[Your goal]
Return exactly the lines of the records below, starting at the line that contains "omap (λ x, if" and ending at the line that contains "Definition window_start (n", with both of those lines kept.

(Stored items)
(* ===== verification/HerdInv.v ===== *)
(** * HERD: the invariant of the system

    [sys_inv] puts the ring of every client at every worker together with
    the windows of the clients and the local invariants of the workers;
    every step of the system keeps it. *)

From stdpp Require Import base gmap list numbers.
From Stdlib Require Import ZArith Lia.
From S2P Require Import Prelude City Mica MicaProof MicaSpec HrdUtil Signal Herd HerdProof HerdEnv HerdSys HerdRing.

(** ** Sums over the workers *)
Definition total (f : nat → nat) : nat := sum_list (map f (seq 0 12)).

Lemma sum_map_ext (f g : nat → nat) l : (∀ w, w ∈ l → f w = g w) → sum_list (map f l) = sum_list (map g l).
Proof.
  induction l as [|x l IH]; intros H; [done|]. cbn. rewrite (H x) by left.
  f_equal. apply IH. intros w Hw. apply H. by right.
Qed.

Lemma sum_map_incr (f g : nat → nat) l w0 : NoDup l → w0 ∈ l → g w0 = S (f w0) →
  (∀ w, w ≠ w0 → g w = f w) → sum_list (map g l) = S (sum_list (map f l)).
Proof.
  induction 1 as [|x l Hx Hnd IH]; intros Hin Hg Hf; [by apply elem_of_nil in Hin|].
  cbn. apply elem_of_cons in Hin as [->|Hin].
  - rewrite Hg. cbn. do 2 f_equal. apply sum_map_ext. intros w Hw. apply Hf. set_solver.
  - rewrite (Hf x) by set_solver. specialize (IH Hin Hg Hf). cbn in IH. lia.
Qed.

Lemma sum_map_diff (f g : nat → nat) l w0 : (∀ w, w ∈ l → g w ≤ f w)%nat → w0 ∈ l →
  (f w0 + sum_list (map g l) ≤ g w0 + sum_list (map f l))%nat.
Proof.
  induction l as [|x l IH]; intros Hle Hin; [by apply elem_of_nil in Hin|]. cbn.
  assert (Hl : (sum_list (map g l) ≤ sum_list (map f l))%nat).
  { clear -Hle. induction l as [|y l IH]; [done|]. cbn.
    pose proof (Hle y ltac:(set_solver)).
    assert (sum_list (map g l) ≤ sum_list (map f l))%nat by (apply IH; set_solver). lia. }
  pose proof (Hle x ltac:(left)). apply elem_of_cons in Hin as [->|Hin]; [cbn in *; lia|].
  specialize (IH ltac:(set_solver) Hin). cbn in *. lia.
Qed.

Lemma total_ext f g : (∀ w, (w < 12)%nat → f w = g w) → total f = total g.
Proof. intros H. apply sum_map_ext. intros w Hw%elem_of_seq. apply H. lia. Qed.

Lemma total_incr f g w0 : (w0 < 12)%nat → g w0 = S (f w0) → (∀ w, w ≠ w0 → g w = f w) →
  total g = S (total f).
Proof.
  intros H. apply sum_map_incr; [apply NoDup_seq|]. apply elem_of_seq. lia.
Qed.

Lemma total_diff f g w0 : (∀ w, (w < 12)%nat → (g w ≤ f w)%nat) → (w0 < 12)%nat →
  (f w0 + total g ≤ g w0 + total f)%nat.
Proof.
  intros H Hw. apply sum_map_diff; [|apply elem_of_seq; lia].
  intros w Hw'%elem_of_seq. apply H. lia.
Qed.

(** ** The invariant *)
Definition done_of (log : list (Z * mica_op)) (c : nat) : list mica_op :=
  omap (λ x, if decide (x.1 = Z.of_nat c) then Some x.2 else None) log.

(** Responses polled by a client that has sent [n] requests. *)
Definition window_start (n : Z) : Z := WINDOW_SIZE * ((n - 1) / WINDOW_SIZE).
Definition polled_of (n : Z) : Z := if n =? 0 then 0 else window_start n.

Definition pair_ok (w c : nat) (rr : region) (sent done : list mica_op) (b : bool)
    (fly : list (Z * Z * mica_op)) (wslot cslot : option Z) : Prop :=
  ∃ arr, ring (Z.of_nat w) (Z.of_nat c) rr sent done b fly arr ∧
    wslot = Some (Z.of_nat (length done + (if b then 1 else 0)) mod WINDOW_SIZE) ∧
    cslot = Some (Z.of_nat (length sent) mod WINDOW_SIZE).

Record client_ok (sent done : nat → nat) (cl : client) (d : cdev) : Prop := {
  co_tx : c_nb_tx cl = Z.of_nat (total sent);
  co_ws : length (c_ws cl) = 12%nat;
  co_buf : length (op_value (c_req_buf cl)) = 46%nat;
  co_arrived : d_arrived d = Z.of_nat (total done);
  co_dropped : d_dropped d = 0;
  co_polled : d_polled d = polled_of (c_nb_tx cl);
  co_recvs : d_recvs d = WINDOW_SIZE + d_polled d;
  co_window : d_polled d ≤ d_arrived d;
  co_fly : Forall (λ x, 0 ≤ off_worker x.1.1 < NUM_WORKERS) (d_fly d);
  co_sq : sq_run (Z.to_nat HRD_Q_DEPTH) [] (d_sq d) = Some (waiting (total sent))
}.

* * *

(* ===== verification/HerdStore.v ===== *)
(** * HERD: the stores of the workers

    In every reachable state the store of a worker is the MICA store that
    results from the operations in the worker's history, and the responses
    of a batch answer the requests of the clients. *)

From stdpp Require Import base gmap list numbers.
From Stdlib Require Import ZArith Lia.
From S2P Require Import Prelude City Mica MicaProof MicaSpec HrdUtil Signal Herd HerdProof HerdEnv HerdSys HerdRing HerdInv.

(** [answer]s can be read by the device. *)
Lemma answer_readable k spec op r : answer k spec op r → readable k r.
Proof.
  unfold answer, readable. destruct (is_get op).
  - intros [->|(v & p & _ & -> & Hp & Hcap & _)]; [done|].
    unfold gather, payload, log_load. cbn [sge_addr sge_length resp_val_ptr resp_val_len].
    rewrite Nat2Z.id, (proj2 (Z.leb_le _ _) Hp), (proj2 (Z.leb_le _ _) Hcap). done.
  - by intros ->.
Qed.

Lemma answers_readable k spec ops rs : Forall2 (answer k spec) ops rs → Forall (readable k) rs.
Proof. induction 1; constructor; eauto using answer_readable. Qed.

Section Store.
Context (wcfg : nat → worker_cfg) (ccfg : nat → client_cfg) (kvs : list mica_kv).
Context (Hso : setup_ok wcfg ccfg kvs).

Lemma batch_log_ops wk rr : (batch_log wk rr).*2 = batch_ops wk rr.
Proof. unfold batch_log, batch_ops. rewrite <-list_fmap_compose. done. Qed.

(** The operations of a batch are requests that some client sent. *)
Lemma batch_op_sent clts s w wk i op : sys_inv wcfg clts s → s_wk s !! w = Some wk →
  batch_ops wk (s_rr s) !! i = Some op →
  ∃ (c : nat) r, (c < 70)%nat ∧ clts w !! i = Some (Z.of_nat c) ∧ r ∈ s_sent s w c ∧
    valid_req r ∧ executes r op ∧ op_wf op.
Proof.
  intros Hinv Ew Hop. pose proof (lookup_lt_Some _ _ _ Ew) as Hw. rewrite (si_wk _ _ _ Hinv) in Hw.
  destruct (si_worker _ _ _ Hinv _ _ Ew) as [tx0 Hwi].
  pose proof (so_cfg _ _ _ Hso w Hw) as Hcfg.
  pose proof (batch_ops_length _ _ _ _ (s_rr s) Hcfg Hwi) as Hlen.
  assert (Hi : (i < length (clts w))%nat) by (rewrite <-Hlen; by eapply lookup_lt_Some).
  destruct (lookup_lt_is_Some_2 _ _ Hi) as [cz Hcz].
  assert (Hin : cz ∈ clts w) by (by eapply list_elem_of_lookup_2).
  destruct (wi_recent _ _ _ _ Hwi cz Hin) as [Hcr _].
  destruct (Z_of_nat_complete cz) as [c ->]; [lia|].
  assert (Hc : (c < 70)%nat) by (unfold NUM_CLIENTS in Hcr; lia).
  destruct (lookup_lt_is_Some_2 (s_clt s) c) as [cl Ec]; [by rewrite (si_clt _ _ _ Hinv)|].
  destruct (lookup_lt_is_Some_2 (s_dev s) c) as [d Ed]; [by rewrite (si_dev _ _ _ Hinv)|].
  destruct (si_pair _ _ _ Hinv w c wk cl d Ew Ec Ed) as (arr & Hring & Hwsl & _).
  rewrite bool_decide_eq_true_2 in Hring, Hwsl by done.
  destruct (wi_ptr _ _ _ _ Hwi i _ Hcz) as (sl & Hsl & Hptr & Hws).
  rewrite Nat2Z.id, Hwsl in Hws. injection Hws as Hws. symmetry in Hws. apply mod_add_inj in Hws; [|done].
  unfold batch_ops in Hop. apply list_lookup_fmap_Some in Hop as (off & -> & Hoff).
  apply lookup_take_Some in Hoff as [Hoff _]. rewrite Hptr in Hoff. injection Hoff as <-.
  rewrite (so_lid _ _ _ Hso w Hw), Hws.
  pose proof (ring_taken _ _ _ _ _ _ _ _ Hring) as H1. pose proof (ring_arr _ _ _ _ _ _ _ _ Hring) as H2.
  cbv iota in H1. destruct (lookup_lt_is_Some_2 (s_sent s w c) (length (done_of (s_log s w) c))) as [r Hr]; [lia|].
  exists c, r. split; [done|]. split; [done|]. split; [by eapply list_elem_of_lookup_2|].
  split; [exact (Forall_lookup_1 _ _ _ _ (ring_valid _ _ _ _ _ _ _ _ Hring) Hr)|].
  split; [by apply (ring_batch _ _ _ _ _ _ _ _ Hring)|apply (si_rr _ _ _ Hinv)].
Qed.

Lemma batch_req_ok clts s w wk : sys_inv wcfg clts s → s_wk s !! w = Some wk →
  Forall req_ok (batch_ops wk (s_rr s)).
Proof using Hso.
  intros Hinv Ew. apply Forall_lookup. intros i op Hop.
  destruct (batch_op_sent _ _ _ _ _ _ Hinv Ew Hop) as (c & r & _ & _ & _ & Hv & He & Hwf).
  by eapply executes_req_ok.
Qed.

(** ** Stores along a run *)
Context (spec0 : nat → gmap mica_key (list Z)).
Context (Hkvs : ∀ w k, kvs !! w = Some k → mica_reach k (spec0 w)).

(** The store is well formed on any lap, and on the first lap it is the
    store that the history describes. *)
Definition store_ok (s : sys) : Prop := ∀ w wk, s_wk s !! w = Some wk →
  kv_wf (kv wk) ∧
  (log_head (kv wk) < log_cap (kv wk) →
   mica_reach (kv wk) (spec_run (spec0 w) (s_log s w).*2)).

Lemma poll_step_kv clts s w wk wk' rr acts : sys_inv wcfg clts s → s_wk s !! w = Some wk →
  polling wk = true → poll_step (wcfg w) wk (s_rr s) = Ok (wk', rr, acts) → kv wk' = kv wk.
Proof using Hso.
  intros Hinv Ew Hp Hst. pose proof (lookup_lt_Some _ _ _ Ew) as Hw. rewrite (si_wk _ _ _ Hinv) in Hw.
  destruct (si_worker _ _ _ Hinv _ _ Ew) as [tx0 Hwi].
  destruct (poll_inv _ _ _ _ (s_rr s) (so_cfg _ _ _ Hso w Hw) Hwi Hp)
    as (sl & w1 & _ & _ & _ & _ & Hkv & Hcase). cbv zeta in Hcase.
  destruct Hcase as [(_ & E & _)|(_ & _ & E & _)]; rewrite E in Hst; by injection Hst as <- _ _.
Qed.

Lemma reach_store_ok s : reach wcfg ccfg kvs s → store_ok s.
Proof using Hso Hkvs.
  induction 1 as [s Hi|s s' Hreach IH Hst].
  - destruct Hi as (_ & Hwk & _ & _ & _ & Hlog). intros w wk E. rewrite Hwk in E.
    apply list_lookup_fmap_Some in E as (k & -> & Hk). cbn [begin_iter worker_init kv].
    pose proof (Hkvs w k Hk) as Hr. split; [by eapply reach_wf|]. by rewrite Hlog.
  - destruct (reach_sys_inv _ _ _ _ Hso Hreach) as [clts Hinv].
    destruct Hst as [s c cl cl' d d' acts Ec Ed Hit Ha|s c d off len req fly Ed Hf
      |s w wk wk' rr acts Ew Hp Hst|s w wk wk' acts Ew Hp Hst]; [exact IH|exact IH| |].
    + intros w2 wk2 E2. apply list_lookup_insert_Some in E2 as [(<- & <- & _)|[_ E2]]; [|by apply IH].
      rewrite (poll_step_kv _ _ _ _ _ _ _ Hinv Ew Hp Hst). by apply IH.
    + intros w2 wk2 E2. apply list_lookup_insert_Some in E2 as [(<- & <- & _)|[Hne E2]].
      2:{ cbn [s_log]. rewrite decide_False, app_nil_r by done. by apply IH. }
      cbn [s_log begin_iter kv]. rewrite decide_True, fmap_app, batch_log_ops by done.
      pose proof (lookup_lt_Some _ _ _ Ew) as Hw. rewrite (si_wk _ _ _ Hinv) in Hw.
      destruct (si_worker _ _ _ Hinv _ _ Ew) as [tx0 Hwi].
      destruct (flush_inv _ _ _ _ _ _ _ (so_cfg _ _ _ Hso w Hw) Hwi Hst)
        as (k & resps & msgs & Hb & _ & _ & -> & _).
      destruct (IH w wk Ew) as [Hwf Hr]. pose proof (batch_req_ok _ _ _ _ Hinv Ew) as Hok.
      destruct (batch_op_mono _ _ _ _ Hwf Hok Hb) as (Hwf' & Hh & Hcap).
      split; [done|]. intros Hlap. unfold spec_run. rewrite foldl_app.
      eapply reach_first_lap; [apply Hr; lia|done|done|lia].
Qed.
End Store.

[Task answer]
  omap (λ x, if decide (x.1 = Z.of_nat c) then Some x.2 else None) log.

(** Responses polled by a client that has sent [n] requests. *)
Definition window_start (n : Z) : Z := WINDOW_SIZE * ((n - 1) / WINDOW_SIZE).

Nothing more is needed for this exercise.